_WORK TO COMPLETE_: I would like every line of the records below that contains the word "false" copied.

◆ ◆ ◆

(* ===== verification/Regex.v ===== *)
(** The part of the module [re] the scripts use: a backtracking matcher with
    groups, greedy and lazy repetition of a character class, [$], and the calls
    [fullmatch], [search], [findall] and [sub].  The classes [\s] and [\d] are
    the ASCII ones. *)
From Stdlib Require Import ZArith Lia.
From S2P Require Import Prelude Str.

Inductive re :=
  | Eps
  | Chr (p : ascii -> bool)
  | Seq (a b : re)
  | Alt (a b : re)
  | Opt (a : re)
  | Rep (greedy : bool) (min : nat) (p : ascii -> bool)
  | Grp (n : nat) (a : re)
  | Eos.

Definition caps := list (nat * string).

Section matcher.
Context {X : Type}.

(** Repetition of a class: [k] is what has to match afterwards. *)
Fixpoint rep (greedy : bool) (p : ascii -> bool) (min : nat) (s : string)
    (k : string -> option X) : option X :=
  let more := match s with
              | String c s' => if p c then rep greedy p (pred min) s' k else None
              | EmptyString => None
              end in
  match min with
  | S _ => more
  | O => if greedy
         then match more with Some x => Some x | None => k s end
         else match k s with Some x => Some x | None => more end
  end.

Fixpoint run (r : re) (s : string) (g : caps) (k : string -> caps -> option X) : option X :=
  match r with
  | Eps => k s g
  | Chr p => match s with
             | String c s' => if p c then k s' g else None
             | EmptyString => None
             end
  | Seq a b => run a s g (fun s1 g1 => run b s1 g1 k)
  | Alt a b => match run a s g k with Some x => Some x | None => run b s g k end
  | Opt a => match run a s g k with Some x => Some x | None => k s g end
  | Rep gr min p => rep gr p min s (fun s1 => k s1 g)
  | Grp n a =>
      run a s g (fun s1 g1 =>
        k s1 ((n, stake (String.length s - String.length s1) s) :: g1))
  | Eos => if String.eqb s "" || String.eqb s nl then k s g else None
  end.
End matcher.

(** The literal text [s]. *)
Fixpoint lit (s : string) : re :=
  match s with
  | EmptyString => Eps
  | String c EmptyString => Chr (Ascii.eqb c)
  | String c s' => Seq (Chr (Ascii.eqb c)) (lit s')
  end.

Fixpoint seqs (l : list re) : re :=
  match l with
  | [] => Eps
  | [r] => r
  | r :: l' => Seq r (seqs l')
  end.

(** The text of group [n], if it took part in the match. *)
Fixpoint group (n : nat) (g : caps) : option string :=
  match g with
  | [] => None
  | (m, t) :: g' => if Nat.eqb n m then Some t else group n g'
  end.

Definition fullmatch (r : re) (s : string) : option caps :=
  run r s [] (fun rest g => if String.eqb rest "" then Some g else None).

(** A match at the front of [s]: its groups and the text after it. *)
Definition match_at (r : re) (s : string) : option (caps * string) :=
  run r s [] (fun rest g => Some (g, rest)).

(** [re.search]: the text before the first match, its groups, the text after. *)
Fixpoint search (r : re) (s : string) : option (string * caps * string) :=
  match match_at r s with
  | Some (g, rest) => Some ("", g, rest)
  | None =>
      match s with
      | EmptyString => None
      | String c s' =>
          match search r s' with
          | Some (pre, g, rest) => Some (String c pre, g, rest)
          | None => None
          end
      end
  end.

(** [re.findall] as the groups of the successive matches; [fuel] bounds their
    number, every match of the patterns used here being non-empty. *)
Fixpoint findall_aux (fuel : nat) (r : re) (s : string) : list caps :=
  match fuel with
  | O => []
  | S fuel =>
      match search r s with
      | None => []
      | Some (_, g, rest) => g :: findall_aux fuel r rest
      end
  end.
Definition findall (r : re) (s : string) : list caps := findall_aux (S (String.length s)) r s.

Fixpoint sub_aux (fuel : nat) (r : re) (new s : string) : string :=
  match fuel with
  | O => s
  | S fuel =>
      match search r s with
      | None => s
      | Some (pre, _, rest) => pre +:+ new +:+ sub_aux fuel r new rest
      end
  end.
(** [re.sub(r, new, s)] *)
Definition re_sub (r : re) (new s : string) : string := sub_aux (S (String.length s)) r new s.

(** ** Matching a repeated class *)

Lemma rep_greedy_all {X} p min s (k : string -> option X) x :
  sforall p s = true -> (min <= String.length s)%nat -> k "" = Some x ->
  rep true p min s k = Some x.
Proof.
  revert min. induction s as [|c s IH]; intros min Hs Hm Hk; simpl in *.
  - by destruct min; [rewrite Hk|lia].
  - bool_props. rewrite H, (IH (pred min)); [by destruct min|done|lia|done].
Qed.

Lemma rep_greedy_full_inv {X} p min s (k : string -> option X) x :
  rep true p min s k = Some x ->
  exists d r, s = d +:+ r /\ sforall p d = true /\ (min <= String.length d)%nat /\ k r = Some x.
Proof.
  revert min. induction s as [|c s IH]; intros min H.
  - simpl in H. destruct min; [|done]. exists "", "". by rewrite H.
  - simpl in H. destruct (p c) eqn:E.
    + destruct (rep true p (pred min) s k) as [y|] eqn:Er.
      * assert (y = x) as -> by (destruct min; congruence).
        destruct (IH _ Er) as (d & r & -> & Hd & Hl & Hk). exists (String c d), r.
        rewrite sapp_cons. simpl. rewrite E. repeat split; [done|lia|done].
      * destruct min; [|done]. by exists "", (String c s).
    + destruct min; [|done]. by exists "", (String c s).
Qed.

(** [re.fullmatch("[class]+", s)] accepts the non-empty words of the class. *)
Lemma fullmatch_rep p min s :
  (exists g, fullmatch (Rep true min p) s = Some g) <->
  sforall p s = true /\ (min <= String.length s)%nat.
Proof.
  unfold fullmatch. cbn [run]. split.
  - intros [g Hg]. apply rep_greedy_full_inv in Hg as (d & r & -> & Hd & Hl & Hk).
    destruct (String.eqb r "") eqn:E; [|done]. apply String.eqb_eq in E as ->.
    by rewrite sapp_nil_r.
  - intros [Hs Hl]. exists []. by apply rep_greedy_all.
Qed.

(** ** What a match says *)

(** [derives r s g s' g']: [r] matches the front of [s] and leaves [s'], the groups
    going from [g] to [g']. *)
Inductive derives : re -> string -> caps -> string -> caps -> Prop :=
  | d_eps s g : derives Eps s g s g
  | d_chr (p : ascii -> bool) c s g : p c = true -> derives (Chr p) (String c s) g s g
  | d_seq a b s g s1 g1 s2 g2 :
      derives a s g s1 g1 -> derives b s1 g1 s2 g2 -> derives (Seq a b) s g s2 g2
  | d_alt_l a b s g s1 g1 : derives a s g s1 g1 -> derives (Alt a b) s g s1 g1
  | d_alt_r a b s g s1 g1 : derives b s g s1 g1 -> derives (Alt a b) s g s1 g1
  | d_opt_some a s g s1 g1 : derives a s g s1 g1 -> derives (Opt a) s g s1 g1
  | d_opt_none a s g : derives (Opt a) s g s g
  | d_rep gr min p a s g : sforall p a = true -> (min <= String.length a)%nat ->
      derives (Rep gr min p) (a +:+ s) g s g
  | d_grp n a s g s1 g1 : derives a s g s1 g1 ->
      derives (Grp n a) s g s1 ((n, stake (String.length s - String.length s1) s) :: g1)
  | d_eos s g : derives Eos s g s g.

Lemma rep_derives {X} gr (p : ascii -> bool) : forall s min (k : string -> option X) x,
  rep gr p min s k = Some x ->
  exists a s', s = a +:+ s' /\ sforall p a = true /\ (min <= String.length a)%nat /\ k s' = Some x.
Proof.
  induction s as [|c s IH]; intros min k x E.
  - destruct min; [|done]. exists "", "". split_and!; [done|done|simpl; lia|].
    cbn [rep] in E. by destruct gr, (k "").
  - assert (Hmore : forall m, (if p c then rep gr p (pred m) s k else None) = Some x ->
      exists a s', String c s = a +:+ s' /\ sforall p a = true /\ (m <= String.length a)%nat /\ k s' = Some x).
    { intros m Em. destruct (p c) eqn:Hp; [|done]. apply IH in Em as (a & s' & -> & Ha & Hm & Hk).
      exists (String c a), s'. split_and!; [done|simpl; by rewrite Hp|simpl; lia|done]. }
    assert (Hstop : k (String c s) = Some x ->
      exists a s', String c s = a +:+ s' /\ sforall p a = true /\ (0 <= String.length a)%nat /\ k s' = Some x).
    { intros Ek. exists "", (String c s). split_and!; [done|done|simpl; lia|done]. }
    destruct min as [|m]; cbn [rep] in E; [|by apply Hmore].
    destruct gr.
    + destruct (if p c then rep true p (pred 0) s k else None) eqn:Em; [|by apply Hstop].
      simplify_eq. by apply Hmore.
    + destruct (k (String c s)) eqn:Ek; [simplify_eq; by apply Hstop|by apply Hmore].
Qed.

Lemma run_derives {X} r : forall s g (k : string -> caps -> option X) x,
  run r s g k = Some x -> exists s' g', derives r s g s' g' /\ k s' g' = Some x.
Proof.
  induction r as [|p|a IHa b IHb|a IHa b IHb|a IHa|gr min p|n a IHa|]; intros s g k x E; cbn [run] in E.
  - exists s, g. split; [constructor|done].
  - destruct s as [|c s]; [done|]. destruct (p c) eqn:Hp; [|done]. exists s, g. by split; [constructor|].
  - apply IHa in E as (s1 & g1 & H1 & E). apply IHb in E as (s2 & g2 & H2 & E).
    exists s2, g2. split; [by econstructor|done].
  - destruct (run a s g k) as [y|] eqn:Ea.
    + simplify_eq. apply IHa in Ea as (s1 & g1 & H1 & E). exists s1, g1. by split; [constructor|].
    + apply IHb in E as (s1 & g1 & H1 & E). exists s1, g1. by split; [apply d_alt_r|].
  - destruct (run a s g k) as [y|] eqn:Ea.
    + simplify_eq. apply IHa in Ea as (s1 & g1 & H1 & E). exists s1, g1. by split; [constructor|].
    + exists s, g. by split; [constructor|].
  - apply rep_derives in E as (a & s' & -> & Ha & Hm & Hk). exists s', g. by split; [constructor|].
  - apply IHa in E as (s1 & g1 & H1 & E). eexists s1, _. split; [by constructor|done].
  - case_match; [|done]. exists s, g. split; [constructor|done].
Qed.

Lemma match_at_derives r s g s' : match_at r s = Some (g, s') -> derives r s [] s' g.
Proof. intros E. apply run_derives in E as (s1 & g1 & H1 & E). by simplify_eq. Qed.

Lemma fullmatch_derives r s g : fullmatch r s = Some g -> derives r s [] "" g.
Proof.
  intros E. apply run_derives in E as (s1 & g1 & H1 & E). case_match; simplify_eq.
  by match goal with H : String.eqb _ _ = true |- _ => apply String.eqb_eq in H; subst end.
Qed.

Lemma search_derives r s pre g post : search r s = Some (pre, g, post) ->
  exists s0, s = pre +:+ s0 /\ derives r s0 [] post g.
Proof.
  revert pre. induction s as [|c s IH]; intros pre E; cbn [search] in E.
  - destruct (match_at r "") as [[g0 rest]|] eqn:Em; [|done]. simplify_eq.
    exists "". split; [done|by apply match_at_derives].
  - destruct (match_at r (String c s)) as [[g0 rest]|] eqn:Em.
    + simplify_eq. exists (String c s). split; [done|by apply match_at_derives].
    + destruct (search r s) as [[[pre' g'] rest]|] eqn:Es; [|done]. simplify_eq.
      destruct (IH _ eq_refl) as (s0 & -> & Hd). exists s0. by rewrite sapp_cons.
Qed.

Lemma findall_derives r s g : g ∈ findall r s -> exists s0 s1, derives r s0 [] s1 g.
Proof.
  unfold findall. generalize (S (String.length s)). intros fuel. revert s.
  induction fuel as [|fuel IH]; intros s Hg; [by apply elem_of_nil in Hg|]. cbn [findall_aux] in Hg.
  destruct (search r s) as [[[pre g'] rest]|] eqn:Es; [|by apply elem_of_nil in Hg].
  apply elem_of_cons in Hg as [->|Hg]; [|by eapply IH].
  apply search_derives in Es as (s0 & _ & Hd). eauto.
Qed.

(** A part without groups leaves the groups alone. *)
Fixpoint no_grp (r : re) : bool :=
  match r with
  | Grp _ _ => false
  | Seq a b | Alt a b => no_grp a && no_grp b
  | Opt a => no_grp a
  | _ => true
  end.

Lemma derives_no_grp r s g s' g' : no_grp r = true -> derives r s g s' g' -> g' = g.
Proof.
  intros Hn Hd. induction Hd; simpl in Hn; try done.
  - apply andb_true_iff in Hn as [Ha Hb]. by rewrite IHHd2, IHHd1.
  - apply andb_true_iff in Hn as [Ha Hb]. auto.
  - apply andb_true_iff in Hn as [Ha Hb]. auto.
  - auto.
Qed.

Lemma stake_app a s : stake (String.length (a +:+ s) - String.length s) (a +:+ s) = a.
Proof.
  rewrite slength_app. replace (String.length a + String.length s - String.length s)%nat
    with (String.length a) by lia.
  induction a as [|c a IH]; [by destruct s|]. rewrite sapp_cons. simpl. by rewrite IH.
Qed.

(** A group around a repeated class captures a string of the class. *)
Lemma derives_grp_rep n gr min p s g s' g' : derives (Grp n (Rep gr min p)) s g s' g' ->
  exists a, s = a +:+ s' /\ g' = (n, a) :: g /\ sforall p a = true /\ (min <= String.length a)%nat.
Proof.
  intros Hd. inversion Hd as [| | | | | | | |? ? ? ? ? ? Hr|]; subst.
  inversion Hr; subst. exists a. by rewrite stake_app.
Qed.

Lemma derives_lit t s g s' g' : derives (lit t) s g s' g' -> s = t +:+ s' /\ g' = g.
Proof.
  revert s g. induction t as [|c t IH]; intros s g Hd; [by inversion Hd; subst|].
  assert (Hc : forall s g s' g', derives (Chr (Ascii.eqb c)) s g s' g' -> s = String c s' /\ g' = g).
  { clear. intros s g s' g' Hd. inversion Hd; subst.
    match goal with H : Ascii.eqb _ _ = true |- _ => apply Ascii.eqb_eq in H end. by subst. }
  destruct t as [|d t].
  - by apply Hc in Hd.
  - cbn [lit] in Hd. inversion Hd as [| |? ? ? ? s1 g1 ? ? H1 H2| | | | | | |]; subst.
    apply Hc in H1 as [-> ->]. apply IH in H2 as [-> ->]. done.
Qed.

(** ** Replacing the runs of a class *)

Lemma match_at_class (q : ascii -> bool) s : match_at (Rep true 1 q) s = None ->
  match s with String c _ => q c = false | EmptyString => True end.
Proof.
  unfold match_at. destruct s as [|c s]; [done|]. cbn [run rep]. destruct (q c); [|done].
  intros E. exfalso. revert E. generalize (@nil (nat * string)). intros g.
  destruct s as [|d s]; cbn [pred rep]; [done|]. by destruct (if q d then _ else None).
Qed.

Lemma search_class_None (q : ascii -> bool) s : search (Rep true 1 q) s = None ->
  sforall (fun c => negb (q c)) s = true.
Proof.
  induction s as [|c s IH]; [done|]. cbn [search].
  destruct (match_at (Rep true 1 q) (String c s)) as [[g r]|] eqn:Em; [done|].
  apply match_at_class in Em. destruct (search _ s) as [[[? ?] ?]|]; [done|]. intros _.
  simpl. rewrite Em, IH; done.
Qed.

Lemma search_class_Some (q : ascii -> bool) s pre g post : search (Rep true 1 q) s = Some (pre, g, post) ->
  sforall (fun c => negb (q c)) pre = true /\
  exists a, s = pre +:+ a +:+ post /\ sforall q a = true /\ (1 <= String.length a)%nat.
Proof.
  revert pre. induction s as [|c s IH]; intros pre E; cbn [search] in E; [done|].
  destruct (match_at (Rep true 1 q) (String c s)) as [[g0 rest]|] eqn:Em.
  - simplify_eq. apply match_at_derives in Em. split; [done|]. inversion Em; subst.
    by exists a.
  - apply match_at_class in Em. destruct (search _ s) as [[[pre' g'] rest]|] eqn:Es; [|done].
    simplify_eq. destruct (IH _ eq_refl) as (Hp & a & -> & Ha & Hl).
    split; [simpl; by rewrite Em|]. exists a. by rewrite sapp_cons.
Qed.

Lemma sub_aux_class (q : ascii -> bool) new fuel s : sforall (fun c => negb (q c)) new = true ->
  (String.length s < fuel)%nat ->
  sforall (fun c => negb (q c)) (sub_aux fuel (Rep true 1 q) new s) = true.
Proof.
  intros Hnew. revert s. induction fuel as [|fuel IH]; intros s Hl; [lia|]. cbn [sub_aux].
  destruct (search _ s) as [[[pre g] rest]|] eqn:Es; [|by apply search_class_None].
  apply search_class_Some in Es as (Hp & a & -> & _ & Ha). rewrite !slength_app in Hl.
  rewrite !sforall_app, Hp, Hnew, IH; [done|lia].
Qed.

Lemma re_sub_class (q : ascii -> bool) new s : sforall (fun c => negb (q c)) new = true ->
  sforall (fun c => negb (q c)) (re_sub (Rep true 1 q) new s) = true.
Proof. intros Hn. apply sub_aux_class; [done|lia]. Qed.

Lemma re_sub_class_id (q : ascii -> bool) new s : sforall (fun c => negb (q c)) s = true ->
  re_sub (Rep true 1 q) new s = s.
Proof.
  intros Hs. unfold re_sub. cbn [sub_aux].
  destruct (search _ s) as [[[pre g] rest]|] eqn:Es; [|done].
  apply search_class_Some in Es as (_ & a & -> & Ha & Hl).
  rewrite !sforall_app in Hs. bool_props. destruct a as [|c a]; [simpl in Hl; lia|].
  simpl in *. bool_props. match goal with H : q c = true, H' : q c = false |- _ => congruence end.
Qed.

◆ ◆ ◆

_TASK OUTPUT_:
  | Grp _ _ => false
  match s with String c _ => q c = false | EmptyString => True end.
  simpl in *. bool_props. match goal with H : q c = true, H' : q c = false |- _ => congruence end.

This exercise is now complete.